Thank you for stopping by. It's my hope you find glimpses of my Savior interwoven thru my writings. I am the wife to one husband for over 25 years, a blessed mama to a dozen children, yes each born from me ~ two of which see Jesus face to face & ten at home, all of us yearning to see Jesus someday. We have been home educating for over 18 years with . . . well, another 15 years to go (the youngest is 3, the oldest 23!) I have walked through rejection, to continually learning I am CALLED, LOVED and forever KEPT by God - never, ever to be rejected by Jesus! (Jude 1:1) I've walked through deep sorrow to find that joy does come again, though the night may be long; I've witnessed God orchestrating miracles with my children still beyond my comprehension, & I am seeing new love forming as we begin a new road of older children finding life mates. My life has and is a journey, from the deepest, almost rock bottom pit, to stumbling through my faith and looking towards the ultimate climax of everlasting life in heaven. Will you be joining me here and there? ~ Loni

Friday, November 18, 2005

Choking Game on Oprah today

I don't normally watch Oprah, but have gotten numerous e-mails that a segment regarding the "choking game" will be on her show today. You can read about some of it here, and from that link there are several links of stories of children who have died from this.

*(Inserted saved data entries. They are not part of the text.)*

(* ===== verification/Pump.v ===== *)
(** * The transmit side of the bulk transfer pump against its contract

    Section 4.4 of the specification describes [send()] and the IN
    completion as a contract on [TransmitBusyFlag]: the flag is taken,
    the full 2048-byte buffer is submitted, its completion (a multiple of
    the packet size) is followed by a zero-length packet, and the
    completion of that packet releases the flag.  [Module PumpSpec] states
    this contract as a labelled transition system, with the one way the
    code leaves it: a bus reset drops the transfer in flight and the flag
    is never released ([PumpLost], see [System.LoopProps]).  A transfer
    in flight while the flag is released ([PumpUnguarded]) is outside the
    contract: no step of it leads there.
    [Module PumpRefinement] abstracts the loop's state ([pump_abs]) and
    shows that every step of the loop from a reachable state either leaves
    the abstract state unchanged or is one step of the contract with the
    label of its event; in particular OUT completions, DTR requests and
    bus events other than a reset never touch the transmit side, so a send
    in flight finishes after its two IN completions whatever else
    happens in between. *)

From S2P Require Import Prelude UsbDef Descriptor CdcAcm System.
Import ListNotations.
Import Table Stack Loop LoopFacts.

Open Scope Z_scope.

Module PumpSpec.

Inductive pump_state :=
| PumpIdle       (* flag released, nothing in flight *)
| PumpClaimed    (* flag taken, write not yet submitted *)
| PumpPayload    (* the 2048-byte write in flight *)
| PumpZlp        (* the zero-length packet in flight *)
| PumpLost       (* flag taken, nothing in flight: never released *)
| PumpUnguarded. (* a transfer in flight with the flag released *)

Inductive pump_label := LApp | LInDone | LReset.

Inductive pump_step : pump_state -> pump_label -> pump_state -> Prop :=
| PClaim : pump_step PumpIdle LApp PumpClaimed
| PSubmit : pump_step PumpClaimed LApp PumpPayload
| PPayloadDone : pump_step PumpPayload LInDone PumpZlp
| PZlpDone : pump_step PumpZlp LInDone PumpIdle
| PResetPayload : pump_step PumpPayload LReset PumpLost
| PResetZlp : pump_step PumpZlp LReset PumpLost.

(** The state after [k] IN completions of a send in flight. *)
Definition pump_after (k : nat) : pump_state :=
  match k with O => PumpPayload | S O => PumpZlp | _ => PumpIdle end.

End PumpSpec.

Module PumpRefinement.
Import PumpSpec.

(** The label of an event of the loop, if it may affect the transmit side. *)
Definition pump_label_of (ev : sys_event) : option pump_label :=
  match ev with
  | EvApp => Some LApp
  | EvInDone => Some LInDone
  | EvBus USBD_EVENT_RESET => Some LReset
  | _ => None
  end.

Definition is_in_done (ev : sys_event) : bool :=
  match ev with EvInDone => true | _ => false end.

(** The abstract transmit state of a state of the loop. *)
Definition pump_abs (s : sys_state) : pump_state :=
  match st_in (sys_st s) with
  | Some (WriteBuffer, _) => if ep_tx_busy_flag (sys_g s) then PumpPayload else PumpUnguarded
  | Some _ => if ep_tx_busy_flag (sys_g s) then PumpZlp else PumpUnguarded
  | None =>
    if ep_tx_busy_flag (sys_g s) then
      if bool_decide (sys_pc s = SendL212) then PumpClaimed else PumpLost
    else PumpIdle
  end.

(** ** One step of the loop, by the class of its event *)

Lemma pump_quiet hs s ev s' :
  pump_label_of ev = None -> sys_step_fn hs s ev = Some s' -> pump_abs s' = pump_abs s.
Proof.
  intros Hl H. sys_step_cases s ev H; unfold pump_abs; cbn; try done.
  all: apply bool_decide_eq_true_1 in Er; by subst.
Qed.

Lemma pump_in hs s s' :
  sys_inv s -> sys_step_fn hs s EvInDone = Some s' ->
  pump_step (pump_abs s) LInDone (pump_abs s').
Proof.
  intros [_ Hib _ _ _ Hin _] H. destruct_sys s. simpl in *.
  destruct Hin as [->|[->| ->]]; [done| |];
    destruct hs; simplify_eq/=; unfold pump_abs; simpl; rewrite Hib by done; constructor.
Qed.

Lemma pump_reset hs s s' :
  sys_inv s -> sys_step_fn hs s (EvBus USBD_EVENT_RESET) = Some s' ->
  pump_abs s' = pump_abs s \/ pump_step (pump_abs s) LReset (pump_abs s').
Proof.
  intros [_ Hib _ H212 _ Hin _] H. destruct_sys s. simpl in *. simplify_eq/=.
  unfold pump_abs; simpl.
  destruct Hin as [->|[->| ->]]; [by left| |];
    rewrite Hib by done; rewrite bool_decide_eq_false_2 by naive_solver;
    right; constructor.
Qed.

Lemma pump_app hs s s' :
  sys_inv s -> sys_step_fn hs s EvApp = Some s' ->
  pump_abs s' = pump_abs s \/ pump_step (pump_abs s) LApp (pump_abs s').
Proof.
  intros [_ Hib Hbp H212 _ _ _] H. destruct_sys s. simpl in *.
  unfold pump_abs; simpl.
  destruct pc; simpl in H;
    [| destruct (bool_decide (dtr <> 0)) | | | destruct busy eqn:Eb]; simplify_eq/=;
    try (left; reflexivity).
  - destruct busy; [destruct (Hbp eq_refl) as [[=]|[=]]|].
    destruct inn; [by discriminate (Hib ltac:(done))|]. right; constructor.
  - destruct H212 as [-> ->]; [done|]. right; constructor.
Qed.

(** An IN completion of a send in flight moves it one step on. *)
Lemma pump_after_in k p :
  pump_step (pump_after k) LInDone p -> (k < 2)%nat /\ p = pump_after (S k).
Proof. destruct k as [|[|k]]; inversion 1; split; auto with lia. Qed.

(** C28: Refinement of the transmit contract of the specification: the
    loop starts in [PumpIdle], and from every reachable state each step
    of the loop (bus event, OUT or IN completion, DTR request, statement
    of the application) either leaves the abstract transmit state
    unchanged (never on an IN completion) or is a step of [pump_step]
    labelled by its event: every IN completion is a contract step; the
    application takes the flag then submits the payload, the payload's
    completion submits the zero-length packet, whose completion releases
    the flag, and only a bus reset leads to [PumpLost].  No step ever
    reaches [PumpUnguarded]. *)
Theorem loop_refines_pump hs s ev s' :
  reachable hs s -> sys_step_fn hs s ev = Some s' ->
  pump_abs (sys_boot hs) = PumpIdle /\
  ((pump_abs s' = pump_abs s /\ ev <> EvInDone) \/
   exists l, pump_label_of ev = Some l /\ pump_step (pump_abs s) l (pump_abs s')).
Proof.
  intros Hr H. pose proof (sys_inv_reachable hs s Hr) as Hinv.
  split; [destruct hs; by_eval|].
  destruct ev as [e|data| |intf b|].
  - destruct (decide (e = USBD_EVENT_RESET)) as [->|Hne].
    + destruct (pump_reset hs s s' Hinv H) as [?|?]; [by left | right; by eexists].
    + left. split; [|done]. apply (pump_quiet hs s (EvBus e)); [|done]. by destruct e.
  - left. split; [|done]. by apply (pump_quiet hs s (EvOutDone data)).
  - right. eexists. split; [done|]. by apply (pump_in hs).
  - left. split; [|done]. by apply (pump_quiet hs s (EvSetDtr intf b)).
  - destruct (pump_app hs s s' Hinv H) as [?|?]; [by left | right; by eexists].
Qed.

Lemma loop_refines_pump_witness :
  reachable false (sending_state false) /\
  sys_step_fn false (sending_state false) EvInDone =
    Some (default (sending_state false) (sys_step_fn false (sending_state false) EvInDone)) /\
  pump_abs (sys_boot false) = PumpIdle /\
  ((pump_abs (default (sending_state false) (sys_step_fn false (sending_state false) EvInDone)) =
      pump_abs (sending_state false) /\ EvInDone <> EvInDone) \/
   exists l, pump_label_of EvInDone = Some l /\
     pump_step (pump_abs (sending_state false)) l
       (pump_abs (default (sending_state false)
                    (sys_step_fn false (sending_state false) EvInDone)))).
Proof.
  assert (Hr : reachable false (sending_state false)).
  { apply (reachable_boot_run false (enumerate ++ [EvSetDtr 0 true] ++ app_call)).
    vm_compute. reflexivity. }
  assert (Hs : sys_step_fn false (sending_state false) EvInDone =
    Some (default (sending_state false) (sys_step_fn false (sending_state false) EvInDone)))
    by (vm_compute; reflexivity).
  split; [exact Hr | split; [exact Hs | exact (loop_refines_pump false _ EvInDone _ Hr Hs)]].
Defined.

Lemma pump_label_none ev :
  ev <> EvBus USBD_EVENT_RESET -> ev <> EvApp -> ev <> EvInDone -> pump_label_of ev = None.
Proof. intros. destruct ev as [[]| | | |]; simpl; congruence. Qed.

(** A send [k] completions in: the run of interleaved events goes on. *)
Lemma send_progress hs evs : forall s k s',
  reachable hs s -> (k <= 2)%nat -> pump_abs s = pump_after k ->
  Forall (fun ev => ev <> EvBus USBD_EVENT_RESET /\ ev <> EvApp) evs ->
  sys_run hs s evs = Some s' ->
  (k + length (filter (fun ev => is_in_done ev = true) evs) <= 2)%nat /\
  pump_abs s' = pump_after (k + length (filter (fun ev => is_in_done ev = true) evs)).
Proof.
  induction evs as [|ev evs IH]; intros s k s' Hr Hk Hp Hf H; simpl in H.
  - simplify_eq. simpl. rewrite Nat.add_0_r. done.
  - destruct (sys_step_fn hs s ev) as [s1|] eqn:E; [|done].
    inversion Hf as [|? ? [Hnr Hna] Hfs]; subst.
    assert (Hr1 : reachable hs s1) by (eapply rtc_r; [exact Hr | econstructor; exact E]).
    destruct (is_in_done ev) eqn:Ei.
    + destruct ev; try discriminate Ei. pose proof (pump_in hs s s1 (sys_inv_reachable _ _ Hr) E) as Hst.
      rewrite Hp in Hst. apply pump_after_in in Hst as [Hk1 Hs1].
      rewrite list.filter_cons_True by done. cbn [length].
      rewrite <- Nat.add_succ_comm. apply (IH s1); auto with lia.
    + rewrite list.filter_cons_False by (by rewrite Ei).
      apply (IH s1); auto. rewrite <- Hp. apply (pump_quiet hs s ev); [|done].
      apply pump_label_none; [done | done | by intros ->].
Qed.

(** C29: A send in flight is not disturbed by the interrupts that can
    interleave with it: from a reachable state with the payload in flight,
    along every sequence of events other than a bus reset and the
    application's own statements (OUT completions of any size, DTR
    changes, suspend, resume, a repeated CONFIGURED, IN completions) at
    most two IN completions can occur, and after [k] of them the send is
    at [pump_after k]: payload in flight, zero-length packet in flight,
    or finished with the flag released. *)
Theorem send_survives_interrupts hs s evs s' :
  reachable hs s -> pump_abs s = PumpPayload ->
  Forall (fun ev => ev <> EvBus USBD_EVENT_RESET /\ ev <> EvApp) evs ->
  sys_run hs s evs = Some s' ->
  (length (filter (fun ev => is_in_done ev = true) evs) <= 2)%nat /\
  pump_abs s' = pump_after (length (filter (fun ev => is_in_done ev = true) evs)).
Proof. intros Hr Hp. apply (send_progress hs evs s 0); auto with lia. Qed.

Lemma send_survives_interrupts_witness :
  reachable false (sending_state false) /\
  pump_abs (sending_state false) = PumpPayload /\
  Forall (fun ev => ev <> EvBus USBD_EVENT_RESET /\ ev <> EvApp)
    [EvOutDone [1; 2]; EvSetDtr 0 false; EvInDone; EvBus USBD_EVENT_SUSPEND; EvInDone] /\
  exists s', sys_run false (sending_state false)
    [EvOutDone [1; 2]; EvSetDtr 0 false; EvInDone; EvBus USBD_EVENT_SUSPEND; EvInDone] = Some s' /\
  pump_abs s' = PumpIdle.
Proof.
  assert (Hr : reachable false (sending_state false)).
  { apply (reachable_boot_run false (enumerate ++ [EvSetDtr 0 true] ++ app_call)).
    vm_compute. reflexivity. }
  assert (Hp : pump_abs (sending_state false) = PumpPayload) by (vm_compute; reflexivity).
  assert (Hf : Forall (fun ev => ev <> EvBus USBD_EVENT_RESET /\ ev <> EvApp)
    [EvOutDone [1; 2]; EvSetDtr 0 false; EvInDone; EvBus USBD_EVENT_SUSPEND; EvInDone])
    by (repeat constructor; discriminate).
  assert (Hrun : sys_run false (sending_state false)
    [EvOutDone [1; 2]; EvSetDtr 0 false; EvInDone; EvBus USBD_EVENT_SUSPEND; EvInDone] =
    Some (default (sending_state false) (sys_run false (sending_state false)
      [EvOutDone [1; 2]; EvSetDtr 0 false; EvInDone; EvBus USBD_EVENT_SUSPEND; EvInDone])))
    by (vm_compute; reflexivity).
  split; [exact Hr | split; [exact Hp | split; [exact Hf|]]].
  eexists. split; [exact Hrun|].
  exact (proj2 (send_survives_interrupts false _ _ _ Hr Hp Hf Hrun)).
Defined.

End PumpRefinement.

Also, got this article that is quite long, and revealing that you might want to read through. Here are a few thoughts from it:

The game is seen as a clean, quick, drug-free high by teens . . . children with good grades, nice homes, doting parents and too little life experience to consider its dangerous side . . .

Gated communities, wealthy families and private schools might shield our kids from urban threats, but not from their own adolescent missteps . . .

For a 30-second rush, it can cause brain damage, cardiac arrest, physical injuries from falling ordeath from asphyxiation, according to doctors. Medical examiners across the country are just beginning to realize that some teenage deaths ruled suicides may actually be accidents. A conference in Los Angeles last month of the National Assn. of Medical Examiners featured a seminar suggesting that coroners have been slow to recognize the phenomenon of "asphyxial games."